:: TO DO ::
Please take the lines from the one holding "(** * Trading capital: facilities and orders" through the one holding "TRADING_FACILITY_RISK_EVALUATION_SCHEMA_VERSION : string" in the data below and copy them exactly.

(Beginning of LISTED ENTRIES)

(* ===== verification/RouterProps.v ===== *)
(** * The repayment router's theorems *)

From Stdlib Require Import Sorted.
From stdpp Require Import base tactics sets relations gmap numbers strings list.
From S2P Require Import Prelude Js Enums EventStore Service Ledger LedgerProps Obligation ObligationProps Lockbox LockboxProps Mandate MandateProps Risk RiskProps Router.
Local Open Scope string_scope.
Local Open Scope Z_scope.

(** ** The specification: a waterfall *)

(** [amount] goes to the debts in order, to each as much as it can take. *)
Fixpoint waterfall (debts : list Z) (amount : Z) : list Z :=
  match debts with
  | [] => []
  | d :: debts => if amount <=? 0 then [] else Z.min amount d :: waterfall debts (amount - Z.min amount d)
  end.

Definition total (l : list Z) : Z := sum_by id l.

Lemma total_nil : total [] = 0.
Proof. done. Qed.

Lemma total_cons x l : total (x :: l) = x + total l.
Proof. unfold total. by rewrite sum_by_cons. Qed.

Lemma total_nonneg l : Forall (fun d => 0 <= d) l -> 0 <= total l.
Proof. induction 1; [by rewrite total_nil|]. rewrite total_cons. lia. Qed.

Lemma total_map {A} (f : A -> Z) l : total (map f l) = sum_by f l.
Proof. induction l as [|x l IH]; [done|]. cbn [map]. by rewrite total_cons, sum_by_cons, IH. Qed.

Lemma waterfall_stop debts amount : amount <= 0 -> waterfall debts amount = [].
Proof. intros Ha. destruct debts; [done|]. cbn. by rewrite (proj2 (Z.leb_le _ _)). Qed.

(** All of the amount is used or all of the debts are covered. *)
Lemma waterfall_total debts amount :
  0 <= amount -> Forall (fun d => 0 <= d) debts -> total (waterfall debts amount) = Z.min amount (total debts).
Proof.
  intros Ha Hd. revert amount Ha. induction Hd as [|d debts Hd Hds IH]; intros amount Ha; [rewrite total_nil; cbn [waterfall]; rewrite total_nil; lia|].
  rewrite (total_cons d). pose proof (total_nonneg _ Hds).
  cbn [waterfall]. destruct (Z.leb_spec amount 0); [rewrite total_nil; lia|]. rewrite total_cons, IH by lia. lia.
Qed.
(* ===== verification/Facility.v ===== *)
(** * Trading capital: facilities and orders

    src/packages/domain/src/trading-capital-facility.js: a facility is created from
    an accepted proposal and a loan, funded by both sides, activated, traded on
    through order intents, evaluated for risk, flattened and settled.  Every change
    names the state hash and the version it is made on. *)

From stdpp Require Import base tactics sets relations gmap numbers strings list.
From S2P Require Import Prelude Js Enums EventStore Service Mandate Loan Servicing Trading Matching.
Local Open Scope string_scope.
Local Open Scope Z_scope.

Definition TRADING_FACILITY_SCHEMA_VERSION : string := "trading_facility.v1".
Definition TRADING_ORDER_INTENT_SCHEMA_VERSION : string := "trading_order_intent.v1".
Definition TRADING_FACILITY_RISK_EVALUATION_SCHEMA_VERSION : string := "trading_facility_risk_evaluation.v1".
Definition TRADING_FACILITY_POLICY_VERSION : string := "trading_no_funds_facility_policy.v1".
Definition TRADING_SHADOW_RISK_POLICY_VERSION : string := "trading_shadow_risk_policy.v1".

Definition RISK_STATE_ORDER : list TradingFacilityRiskState :=
  [TradingFacilityRiskState_NORMAL; TradingFacilityRiskState_WARNING; TradingFacilityRiskState_REDUCE_ONLY;
   TradingFacilityRiskState_FLATTEN; TradingFacilityRiskState_SETTLEMENT].
Definition LOCAL_OBSERVATION_MAX_AGE_MS : Z := 5 * 60 * 1000.
Definition SUBJECT_COLLATERAL_BPS : Z := 1000.
Definition BPS_DENOMINATOR : Z := 10000.
Definition MAX_OPEN_ORDERS : Z := 20.

(** ** Records *)

(** What is fixed when the facility is created. *)
Record FacilityTerms := MkFacilityTerms {
  fy_tradingFacilityId : string; fy_facilityHash : string; fy_matchProposalId : string; fy_proposalHash : string;
  fy_proposalVersion : Z; fy_obligationId : string; fy_obligationHash : string; fy_subjectId : string; fy_principalId : string;
  fy_providerId : string; fy_subjectActorHash : string; fy_providerActorHash : string;
  fy_templateType : TradingCapitalTemplateType; fy_termsHash : string; fy_assetId : string; fy_syntheticPrincipalMinor : Z;
  fy_requiredSubjectCollateralMinor : Z; fy_requiredProviderFundingMinor : Z; fy_activationDeadlineAt : string;
  fy_maturityAt : string; fy_linkedCanonicalObligation : bool; fy_secondLedgerCreated : bool; fy_callerEquityAccepted : bool;
  fy_createdByActorHash : string; fy_createdAt : Z; fy_facilityPolicyVersion : string; fy_riskPolicyVersion : string;
  fy_safety : flags; fy_schemaVersion : string }.

Record RiskObservation := MkRiskObservation {
  ob_observationHash : string; ob_facilityId : string; ob_facilityVersion : Z; ob_syntheticCapitalMinor : Z;
  ob_syntheticExposureMinor : Z; ob_syntheticEquityMinor : Z; ob_openOrderCount : Z; ob_observedAt : string; ob_source : string;
  ob_complete : bool; ob_reconciled : bool; ob_callerEquityAccepted : bool; ob_schemaVersion : string }.

Record Facility := MkFacility {
  fc_terms : FacilityTerms; fc_subjectCollateralMinor : Z; fc_providerFundingMinor : Z; fc_syntheticCapitalMinor : Z;
  fc_syntheticExposureMinor : Z; fc_syntheticEquityMinor : Z; fc_openOrderCount : Z; fc_subjectCollateralRecorded : bool;
  fc_providerFundingRecorded : bool; fc_lifecycleStatus : TradingFacilityLifecycleStatus; fc_riskState : TradingFacilityRiskState;
  fc_riskReasonCodes : list string; fc_latestRiskEvaluationId : option string; fc_latestRiskEvaluationHash : option string;
  fc_activatedAt : option Z; fc_flattenedAt : option Z; fc_updatedAt : Z; fc_version : Z; fc_riskObservation : RiskObservation;
  fc_stateHash : string }.

Record OrderIntent := MkOrderIntent {
  oi_tradingOrderIntentId : string; oi_orderIntentHash : string; oi_orderStateHash : string; oi_facilityId : string;
  oi_facilityHash : string; oi_subjectId : string; oi_principalId : string; oi_submittedByActorHash : string;
  oi_direction : TradingOrderDirection; oi_syntheticNotionalMinor : Z; oi_createdAt : Z; oi_orderPolicyVersion : string;
  oi_status : TradingOrderIntentStatus; oi_cancelReasonCode : option string; oi_canceledAt : option Z; oi_flattenedAt : option Z;
  oi_version : Z; oi_updatedAt : Z; oi_serverRiskEvaluated : bool; oi_rawVenueActionAccepted : bool; oi_safety : flags;
  oi_schemaVersion : string }.

Record RiskEvaluation := MkRiskEvaluation {
  re_tradingFacilityRiskEvaluationId : string; re_evaluationHash : string; re_facilityId : string; re_facilityHash : string;
  re_facilityVersionBefore : Z; re_facilityStateHashBefore : string; re_observationHash : string;
  re_previousRiskState : TradingFacilityRiskState; re_evaluatedRiskState : TradingFacilityRiskState; re_freshness : string;
  re_reasonCodes : list string; re_syntheticCapitalMinor : Z; re_syntheticExposureMinor : Z; re_syntheticEquityMinor : Z;
  re_utilizationBps : Z; re_evaluatorActorHash : string; re_evaluatedAt : Z; re_riskPolicyVersion : string;
  re_monotonicProtection : bool; re_authorizing : bool; re_callerEquityAccepted : bool; re_automaticRecovery : bool;
  re_safety : flags; re_schemaVersion : string }.

(** ** Checks *)

Definition INVALID_FACILITY : string := "invalid_trading_facility".
Definition UNAVAILABLE_FACILITY : string := "trading_facility_unavailable".
Definition FACILITY_UNAVAILABLE_TEXT : string := "Trading Facility is unavailable".
Definition unavailable_if (c : bool) (message : string) : result unit := guard c UNAVAILABLE_FACILITY message.

Definition exactVersion (name : string) (actual expected : Z) : result unit :=
  unavailable_if (negb (isSafeInteger expected) || (expected <? 1) || negb (actual =? expected)) (name +:+ " version changed").

Definition commonSafety : flags :=
  [("sandboxOnly", true); ("syntheticOnly", true); ("nonRedeemable", true); ("withdrawable", false); ("transferable", false);
   ("externalSystemQueried", false); ("externalOrderSubmitted", false); ("productionAuthority", false); ("fundsAuthority", false);
   ("realCollateral", false); ("realFunding", false); ("realEquity", false); ("realPricing", false);
   ("productionFundsMoved", false); ("piiIncluded", false); ("secretsIncluded", false)].
Definition assertCommonSafety (f : flags) : result unit :=
  assertFlags commonSafety f INVALID_FACILITY "Trading Facility safety boundary is invalid".

(** [RISK_STATE_ORDER.indexOf(value)] *)
Fixpoint index_in (s : TradingFacilityRiskState) (n : Z) (l : list TradingFacilityRiskState) : Z :=
  match l with [] => -1 | x :: l => if bool_decide (x = s) then n else index_in s (n + 1) l end.
Definition riskStateRank (s : TradingFacilityRiskState) : Z := index_in s 0 RISK_STATE_ORDER.

Definition mostRestrictiveRiskState (left right : TradingFacilityRiskState) : TradingFacilityRiskState :=
  if riskStateRank right <=? riskStateRank left then left else right.

Definition facilityLifecycle (subjectCollateralRecorded providerFundingRecorded : bool) : TradingFacilityLifecycleStatus :=
  if subjectCollateralRecorded && providerFundingRecorded then TradingFacilityLifecycleStatus_READY_FOR_ACTIVATION
  else if subjectCollateralRecorded then TradingFacilityLifecycleStatus_AWAITING_PROVIDER_FUNDING
  else if providerFundingRecorded then TradingFacilityLifecycleStatus_AWAITING_SUBJECT_COLLATERAL
  else TradingFacilityLifecycleStatus_AWAITING_CONTRIBUTIONS.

(End of LISTED ENTRIES)

:: ANSWER SPACE ::
(** * Trading capital: facilities and orders

    src/packages/domain/src/trading-capital-facility.js: a facility is created from
    an accepted proposal and a loan, funded by both sides, activated, traded on
    through order intents, evaluated for risk, flattened and settled.  Every change
    names the state hash and the version it is made on. *)

From stdpp Require Import base tactics sets relations gmap numbers strings list.
From S2P Require Import Prelude Js Enums EventStore Service Mandate Loan Servicing Trading Matching.
Local Open Scope string_scope.
Local Open Scope Z_scope.

Definition TRADING_FACILITY_SCHEMA_VERSION : string := "trading_facility.v1".
Definition TRADING_ORDER_INTENT_SCHEMA_VERSION : string := "trading_order_intent.v1".
Definition TRADING_FACILITY_RISK_EVALUATION_SCHEMA_VERSION : string := "trading_facility_risk_evaluation.v1".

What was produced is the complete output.